The CDC had previously extended the order first made in March, to April, July and September “to protect public health”.

A Clia US spokesperson said: “We look forward to engaging in a thoughtful and productive dialogue with our partners and regulators in the United States to return to cruising in the region.”

The latest move follows cruise lines putting forward series of health and safety protocols as part of lobbying efforts to allow a return of operations. These include crew and passenger testing, the wearing of masks, enhanced cruise ship ventilation, stringent response procedures and shore excursion protocols to make it safe to sail during the pandemic.

Efforts are also being made in the UK to persuade the government to lift its ban on cruising from British ports at a time when limited sailings have resumed in the Mediterranean by companies such as MSC Cruises, Costa and Tui Cruises.

Clia president and chief executive Kelly Craighead said: “Based on what we are seeing in Europe, and following months of collaboration with leading public health experts, scientists, and governments, we are confident that these measures will provide a pathway for the return of limited sailings from the US before the end of this year.”

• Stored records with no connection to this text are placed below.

(** ** Properties *)

(** C1: [Peer.Check] judges the five attributes in order and reports nil exactly when
    none falls short of the policy; otherwise it joins exactly one [*ProofError] per
    attribute that falls short, once each and in that order, naming it with the level
    asked for, the level it has and the reason, and nothing else: a service learns
    every impossible requirement at once. *)
Theorem Check_reports_every_shortfall p n :
  let short := filter (falls_short p n) [AUser; AProcess; APath; APackage; ACode] in
  NoDup short /\ (∀ k, k ∈ short <-> falls_short p n k) /\
  CheckPeer p n = (match short with [] => None | _ => Some (Join_ (shortfall p n <$> short)) end) /\
  (CheckPeer p n = None <-> ∀ k, ~ falls_short p n k).
Proof.
  intros short. assert (∀ k, k ∈ short <-> falls_short p n k) as Hin.
  { intros k. unfold short. rewrite list_elem_of_filter. split; [tauto|]. destruct k; intros H; (split; [exact H|set_solver]). }
  assert (CheckPeer p n = match short with [] => None | _ => Some (Join_ (shortfall p n <$> short)) end) as Hc.
  { unfold CheckPeer. rewrite check_errors. fold short. by destruct short. }
  split; [|split; [exact Hin|split; [exact Hc|]]].
  - apply NoDup_filter. repeat constructor; set_solver.
  - rewrite Hc. split.
    + destruct short; [|done]. intros _ k Hk%Hin. set_solver.
    + intros Hn. destruct short as [|k ks]; [done|]. destruct (Hn k). apply Hin. set_solver.
Qed.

The extension of the US cruise ban came as the CDC revealed 3,689 confirmed cases of the virus on cruise ships and 41 deaths between March 1 and September 28.

The data also showed a total of 102 outbreaks on 124 ships, meaning more than 82% of ships within US jurisdiction were affected by Covid-19 during this time.

Four vessels still have “ongoing or resolving” Covid-19 outbreaks on board.

“Recent outbreaks on cruise ships overseas continue to demonstrate that reduced capacity alone has not diminished transmission,” the CDC said.

This highlighted the need for “further action prior to cruise ships safely resuming passenger operations in the United States”.

CDC said it supported a decision by Clia and its members to voluntarily extend the suspension of operations for passenger cruise ship travel through to October 31.

“CDC further supports the decisions of numerous cruise ship operators that have voluntarily cancelled scheduled voyages involving US ports beyond the date specified by Clia, including Cunard, Crystal Cruises, Holland America, Oceania Cruises, Princess Cruise Lines, Viking Ocean Cruises and Windstar Cruises.

“However, because not all cruise ship operators subject to the no sail order are members of Clia or have made similar commitments, CDC is extending its no sail order to continue to protect the public’s health by ensuring that passenger operations do not resume prematurely.”